Por Alma Delia Blancas
Estando cuerdo jamás pude entenderla, ¡no recuerdo si al sentirla, la reconocí!, pero ya era parte de mí; era como una afección en mí, en mi cuerpo. Muchos años de mi vida pude vivir sin ella y ahora parecía que estaba adherida a mí, no era dueño de mí al estar con ella. Desde que llegó conmigo, cada día fue interfiriendo más y más en mi vida, a su lado parecía un loco enamorado, un perdido empedernido que caminaba como león enjaulado en las cuatro paredes de mi hogar.
Yo ya era un poco mayor, toda mi vida había trabajado en una empresa, más o menos bien pagado; me casé ya grande con una mujer rubia, alta, de ojos azules, su nombre, ¡ah! pudo ser el más hermoso, seguramente, como la más bella flor; pero murió hace algunos años en un accidente automovilístico, había salido de viaje para visitar a uno de mis dos hijos, ambos varones. Uno de ellos vivía en Canadá con su esposa -una mujer muy amable- y mis dos nietos maravillosos; cada año nos veíamos en vacaciones escolares y hacían un desastre en mi casa, ¡hubieran visto amigos míos, qué desastre!
El otro de mis hijos vivía cerca de mí, ¡claro, cada quien en su casa!; también se casó con una mujer muy bella, tenían solo una hija, mi nieta; ella me iba a visitar todos los días a casa después de ir al colegio. ¡Un hombre muy afortunado amigos míos, muy afortunado!; yo todo un viejo jubilado, vivía feliz en mi casa llena de recuerdos. Todos los días que iba a visitarme mi hijo con su esposa o mi nieta, cerraban la puerta con seguro y mis fuerzas ya no podían abrir ese candado tan pequeño, pero de grandes cadenas, muy fuerte, como yo en aquellos años de juventud.
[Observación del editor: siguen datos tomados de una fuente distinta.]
Lemma removed_absent (l : list string) (i : string) :
  ~ In i l -> filter (fun j => negb (j =? i)%string) l = l.
Proof.
  induction l as [|x l IH]; simpl; intros H; [reflexivity|].
  destruct (String.eqb_spec x i) as [E|E]; simpl.
  - exfalso. apply H. now left.
  - f_equal. apply IH. intros K. apply H. now right.
Qed.

(** X1: clicking a badge flips whether that interest is selected and leaves
    every other interest as it was. *)
Theorem toggle_flips_membership (interest : string) (st : PlanTrip.State) :
  PlanTrip.includes (after_toggle interest st) interest
  = negb (PlanTrip.includes (PlanTrip.selectedInterests st) interest)
  /\ (forall other, other <> interest ->
        PlanTrip.includes (after_toggle interest st) other
        = PlanTrip.includes (PlanTrip.selectedInterests st) other).
Proof.
  unfold after_toggle. rewrite toggle_run.
  destruct (PlanTrip.includes (PlanTrip.selectedInterests st) interest) eqn:E.
  - split.
    + apply includes_not_In. rewrite In_removed. tauto.
    + intros other N.
      destruct (PlanTrip.includes (PlanTrip.selectedInterests st) other) eqn:O.
      * apply includes_In. apply In_removed. split; [now apply includes_In | exact N].
      * apply includes_not_In. rewrite In_removed.
        apply includes_not_In in O. tauto.
  - split.
    + apply includes_In. apply in_or_app. right. now left.
    + intros other N.
      destruct (PlanTrip.includes (PlanTrip.selectedInterests st) other) eqn:O.
      * apply includes_In. apply in_or_app. left. now apply includes_In.
      * apply includes_not_In. apply includes_not_In in O.
        intros H. apply in_app_or in H. destruct H as [H|[H|[]]]; auto.
Qed.

(** X1 (witness): "Nature" is added to the Tokyo form and "Food" stays. *)
Lemma toggle_flips_membership_witness :
  PlanTrip.includes (after_toggle "Nature" tokyo_form) "Food" = true.
Proof.
  rewrite (proj2 (toggle_flips_membership "Nature" tokyo_form) "Food");
    [reflexivity | discriminate].
Defined.

(** X2: the selection never holds an interest twice and never leaves the
    offered badges: both facts hold at the start and are kept by every
    click on an offered badge. *)
Theorem toggle_keeps_selection_sound (interest : string) (st : PlanTrip.State) :
  (NoDup (PlanTrip.selectedInterests PlanTrip.initial)
   /\ incl (PlanTrip.selectedInterests PlanTrip.initial) interestOptions)
  /\ (NoDup (PlanTrip.selectedInterests st) -> NoDup (after_toggle interest st))
  /\ (In interest interestOptions ->
      incl (PlanTrip.selectedInterests st) interestOptions ->
      incl (after_toggle interest st) interestOptions).
Proof.
  split; [split; [constructor | intros x []] | split].
  - intros ND. unfold after_toggle. rewrite toggle_run.
    destruct (PlanTrip.includes (PlanTrip.selectedInterests st) interest) eqn:E.
    + now apply NoDup_filter.
    + apply includes_not_In in E.
      apply NoDup_app; [exact ND | repeat constructor; intros [] |].
      intros x Hx [Hi|[]]. subst. contradiction.
  - intros Hi Hs x Hx. unfold after_toggle in Hx. rewrite toggle_run in Hx.
    destruct (PlanTrip.includes (PlanTrip.selectedInterests st) interest).
    + apply In_removed in Hx. apply Hs. tauto.
    + apply in_app_or in Hx. destruct Hx as [Hx|[Hx|[]]]; [now apply Hs | now subst].
Qed.

(** X2 (witness): adding "Nature" to the Tokyo form. *)
Lemma toggle_keeps_selection_sound_witness :
  NoDup (after_toggle "Nature" tokyo_form)
  /\ incl (after_toggle "Nature" tokyo_form) interestOptions.
Proof.
  split.
  - apply (proj1 (proj2 (toggle_keeps_selection_sound "Nature" tokyo_form))).
    repeat constructor; simpl; intuition discriminate.
  - apply (proj2 (proj2 (toggle_keeps_selection_sound "Nature" tokyo_form))).
    + simpl. tauto.
    + intros x [H|[H|[]]]; subst; simpl; tauto.
Defined.

(** X3: clicking the same badge twice.  When the interest was not selected
    the selection is restored exactly; when it was selected (once) it ends
    selected again but moved to the end of the list. *)
Theorem toggle_twice (env : environment) (n m : nat) (interest : string)
        (st : PlanTrip.State) :
  let st1 := final (run env n (PlanTrip.toggleInterest interest) st) in
  let st2 := final (run env m (PlanTrip.toggleInterest interest) st1) in
  (~ In interest (PlanTrip.selectedInterests st) ->
   PlanTrip.selectedInterests st2 = PlanTrip.selectedInterests st)
  /\ (In interest (PlanTrip.selectedInterests st) ->
      PlanTrip.selectedInterests st2
      = (filter (fun i => negb (i =? interest)%string)
                (PlanTrip.selectedInterests st) ++ [interest])%list).
Proof.
  intros st1 st2. unfold st2. rewrite toggle_run. unfold st1. rewrite toggle_run.
  split; intros H.
  - apply includes_not_In in H. rewrite H.
    assert (I : PlanTrip.includes (PlanTrip.selectedInterests st ++ [interest])
                                  interest = true).
    { apply includes_In. apply in_or_app. right. now left. }
    rewrite I. rewrite filter_app. simpl. rewrite String.eqb_refl. simpl.
    rewrite app_nil_r. apply includes_not_In in H. now apply removed_absent.
  - apply includes_In in H. rewrite H.
    assert (I : PlanTrip.includes
                  (filter (fun i => negb (i =? interest)%string)
                          (PlanTrip.selectedInterests st)) interest = false).
    { apply includes_not_In. rewrite In_removed. tauto. }
    rewrite I. reflexivity.
Qed.

(** X3 (witness): "Nature" clicked twice on the Tokyo form, then "Food". *)
Lemma toggle_twice_witness :
  PlanTrip.selectedInterests
    (final (run signed_in 1 (PlanTrip.toggleInterest "Nature")
                (final (run signed_in 0 (PlanTrip.toggleInterest "Nature")
                            tokyo_form))))
  = ["Food"; "Culture"]
  /\ PlanTrip.selectedInterests
       (final (run signed_in 1 (PlanTrip.toggleInterest "Food")
                   (final (run signed_in 0 (PlanTrip.toggleInterest "Food")
                               tokyo_form))))
     = ["Culture"; "Food"].
Proof.
  split.
  - apply (proj1 (toggle_twice signed_in 0 1 "Nature" tokyo_form)).
    simpl. intuition discriminate.
  - apply (proj2 (toggle_twice signed_in 0 1 "Food" tokyo_form)).
    simpl. tauto.
Defined.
El otro día me dieron la buena noticia que mi otro hijo vendría a visitarnos, me emocioné tanto que salía agua de mis ojos torrencialmente de alegría, tanto sin vernos y mañana llegaría.
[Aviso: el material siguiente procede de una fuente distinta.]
(** X3.  The label of a device that [upsert_device] found changes only
    when the call brings a label that is not blank and differs from the
    stored one, and then it becomes that label stripped; without a label, or
    with an empty or blank one, the stored label stays. *)
Theorem upsert_device_label_rule (fingerprint label ip ua : option string)
    (dev : Device.t) (w : World) :
  commits_succeed 1 w = true ->
  lookup_device fingerprint label (devices (db w)) = Some dev ->
  exists dev' w',
    upsert_device fingerprint label ip ua w = (Returned dev', w')
    /\ Device.id dev' = Device.id dev
    /\ (forall l, label = Some l -> str_strip l <> "" ->
                  Some l <> Device.label dev ->
                  Device.label dev' = Some (str_strip l))
    /\ (label = None \/ (exists l, label = Some l /\ str_strip l = "")
        \/ label = Device.label dev ->
        Device.label dev' = Device.label dev).
Proof.
  intros Hok Hlook.
  destruct (upsert_device_found_run fingerprint label ip ua dev w Hok Hlook)
    as (dev' & w' & Hrun & -> & _).
  eexists. exists w'. split; [exact Hrun|].
  assert (Hstrip : forall l, str_strip l <> "" -> l <> "").
  { intros [|c l] H; [exfalso; apply H; reflexivity|discriminate]. }
  split; [destruct label as [l|]; [destruct (_ && _)|]; reflexivity|].
  split.
  - intros l -> Hblank Hdiff. simpl.
    rewrite (bool_decide_eq_false_2 _ Hdiff).
    destruct l as [|c l]; [exfalso; apply Hblank; reflexivity|].
    destruct (str_strip (String c l)); [congruence|reflexivity].
  - intros [->|[(l & -> & Hblank)|Hsame]]; [reflexivity| |].
    + simpl. rewrite Hblank. rewrite andb_false_r. reflexivity.
    + destruct label as [l|]; [|reflexivity]. simpl.
      rewrite (bool_decide_eq_true_2 _ Hsame), andb_false_r. reflexivity.
Qed.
Llegó la familia, convivimos un rato y ya de tarde salieron al cine a divertirse un rato todos juntos, yo ya no quise ir con ellos, pues la plática había sido larga y me sentía un poco cansado, además hacía frío y de repente el pecho me dolía. Ya era tarde para la función y salieron tan de prisa que todo olvidaron ¡y eso que el viejo era yo!. Olvidaron las chamarras de mis nietos, así que salí tan rápido como pude para entregárselas y no enfermaran; me acerqué a la puerta, pero la camioneta ya había arrancado, ¡tan olvidadizos!, dejaron la puerta abierta y salí un momento, aun queriendo gritarles para que me escucharan, pero ya no pude hacer nada. De repente miré hacia atrás, solo sentí un viento fuerte en mi cuerpo y ya no recordé hacia qué lado había caminado ni tampoco a qué salí.
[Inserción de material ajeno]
(** * A character classifier: PCA reduction and nearest neighbour

    Shallow embedding of [system.py]: feature extraction from character
    images, the two-pass PCA reduction that fits or reuses a basis kept in
    the model dictionary, and cosine nearest-neighbour classification.

    The embedding is generic in the scalar type: the program computes on
    IEEE binary64 numbers, and every definition below runs on Rocq's
    primitive floats through the instance [float64].  The two linear
    algebra routines the program calls and does not define ([numpy.cov],
    [scipy.linalg.eigh]) are an interface, [LinAlg]. *)

From Stdlib Require Import String List ZArith Bool Arith Lia Floats.
From Stdlib Require Import Permutation Sorted.
Import Corelib.Init.Datatypes.
Import ListNotations.

Definition label : Type := string.

Set Implicit Arguments.

(** ** Python outcomes *)

Inductive exn : Type :=
| ValueError
| IndexError
| KeyError.

Inductive result (A : Type) : Type :=
| Ok (a : A)
| Raise (e : exn).

Arguments Ok {A} a.
Arguments Raise {A} e.

Definition rbind {A B : Type} (r : result A) (k : A -> result B) : result B :=
  match r with
  | Ok a => k a
  | Raise e => Raise e
  end.

Definition is_ok {A : Type} (r : result A) : bool :=
  match r with
  | Ok _ => true
  | Raise _ => false
  end.

Fixpoint rmap {A B : Type} (f : A -> result B) (l : list A) : result (list B) :=
  match l with
  | [] => Ok []
  | x :: t => rbind (f x) (fun y => rbind (rmap f t) (fun ys => Ok (y :: ys)))
  end.

(** ** Scalars

    What the program asks of its numbers.  [fle] is the comparison [<=] of
    the machine, false as soon as one side is not a number; [fisnan]
    recognises such values. *)

Class Scalar (F : Type) : Type := {
  fzero : F;
  fadd : F -> F -> F;
  fsub : F -> F -> F;
  fmul : F -> F -> F;
  fdiv : F -> F -> F;
  fsqrt : F -> F;
  fle : F -> F -> bool;
  fisnan : F -> bool;
  fofnat : nat -> F
}.

(** ** Two-dimensional arrays

    A numpy array of two axes: its shape and its rows.  The shape is kept
    beside the rows so that an array with no row still has a width. *)

Record ndarray (F : Type) : Type := NdArray {
  nrows : nat;
  ncols : nat;
  rows : list (list F)
}.

Definition wf {F : Type} (a : ndarray F) : Prop :=
  length (rows a) = nrows a /\ Forall (fun r => length r = ncols a) (rows a).

Definition np_size {F : Type} (a : ndarray F) : nat := nrows a * ncols a.

(** [np.array] of a nested list and back. *)
Definition np_array {F : Type} (l : list (list F)) : ndarray F :=
  NdArray (length l) (length (hd [] l)) l.

Definition tolist {F : Type} (a : ndarray F) : list (list F) := rows a.

Fixpoint zip_with {A B C : Type} (f : A -> B -> C) (l : list A) (l' : list B) : list C :=
  match l, l' with
  | x :: t, y :: t' => f x y :: zip_with f t t'
  | _, _ => []
  end.

Fixpoint set_nth {A : Type} (i : nat) (x : A) (l : list A) : list A :=
  match i, l with
  | _, [] => []
  | O, _ :: t => x :: t
  | S i', y :: t => y :: set_nth i' x t
  end.

Definition enumerate {A : Type} (l : list A) : list (nat * A) :=
  combine (seq 0 (length l)) l.

(** [max] of a Python iterable: an empty one raises [ValueError]. *)
Definition py_max (l : list nat) : result nat :=
  match l with
  | [] => Raise ValueError
  | x :: t => Ok (fold_left Nat.max t x)
  end.

Section Arrays.
Context {F : Type} {SF : Scalar F}.

(** A sum of the values of a vector, added from left to right.  numpy adds
    long vectors pairwise and [np.dot] leaves the order to the BLAS
    routine, so on binary64 the last bits of a long sum can differ from
    the fold; the statements below are about the structure of the
    computation and hold for the scalar operations whatever they are, and
    the binary64 samples are made of small integers and halves, whose
    sums are exact in every order. *)
Definition np_sum (l : list F) : F := fold_left fadd l fzero.

(** [np.mean] with no axis: one scalar for the whole array. *)
Definition np_mean (a : ndarray F) : F :=
  fdiv (np_sum (concat (rows a))) (fofnat (np_size a)).

Definition sub_scalar (a : ndarray F) (c : F) : ndarray F :=
  NdArray (nrows a) (ncols a) (map (map (fun x => fsub x c)) (rows a)).

Definition add_scalar (a : ndarray F) (c : F) : ndarray F :=
  NdArray (nrows a) (ncols a) (map (map (fun x => fadd x c)) (rows a)).

Definition column (j : nat) (a : ndarray F) : list F :=
  map (fun r => nth j r fzero) (rows a).

Definition np_transpose (a : ndarray F) : ndarray F :=
  NdArray (ncols a) (nrows a) (map (fun j => column j a) (seq 0 (ncols a))).

Definition inner (r c : list F) : F := np_sum (zip_with fmul r c).

(** [np.dot] of two matrices; the inner dimensions must agree. *)
Definition np_dot (a b : ndarray F) : result (ndarray F) :=
  if ncols a =? nrows b
  then Ok (NdArray (nrows a) (ncols b)
             (map (fun r => map (fun c => inner r c) (rows (np_transpose b))) (rows a)))
  else Raise ValueError.

Definition np_fliplr (a : ndarray F) : ndarray F :=
  NdArray (nrows a) (ncols a) (map (@rev F) (rows a)).

(** [np.sqrt(np.sum(a * a, axis=1))] *)
Definition row_norms (a : ndarray F) : list F :=
  map (fun r => fsqrt (np_sum (zip_with fmul r r))) (rows a).

Definition np_outer (u v : list F) : ndarray F :=
  NdArray (length u) (length v) (map (fun x => map (fmul x) v) u).

(** Elementwise quotient of two arrays of one shape. *)
Definition np_divide (a b : ndarray F) : ndarray F :=
  NdArray (nrows a) (ncols a) (zip_with (zip_with fdiv) (rows a) (rows b)).

(** [np.argmax] along one row: the running maximum is replaced when the
    next value is not [<=] it, and the scan stops at the first value that is
    not a number. *)
Fixpoint argmax_from (mp : F) (best i : nat) (l : list F) : nat :=
  match l with
  | [] => best
  | x :: t =>
      if fisnan mp then best
      else if negb (fle x mp) then argmax_from x i (S i) t
      else argmax_from mp best (S i) t
  end.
Seguí caminando hacia la derecha, hasta que se me hizo de noche. Mis pies ya me dolían y me senté cerca de un parque, no conocía a nadie; en algún momento alguien se acercó a mí, yo ya me sentía sucio y maloliente, era un joven y al lado de él venía una mujer muy bella y una niña que desde lo lejos me gritaba “abuelo”, agitaba la mano y sonreía; el joven me miraba dulcemente, la mujer me acariciaba, les dije que no, me tomaron por la fuerza, me trajeron a su casa, me asearon y ahora ¡no sé dónde estoy!, él dice ser mi hijo, pero está demente; ¡Yo no recuerdo tener hijos!, ¡Yo sólo estaba esperando en el parque a mi novia, traigo conmigo su chamarra por si tiene frío!, ¡Ella es una mujer rubia, alta, de ojos azules!, ¡Hermosa!, ¡Se llama Margarita!, ¡Mi hermosa Margarita!.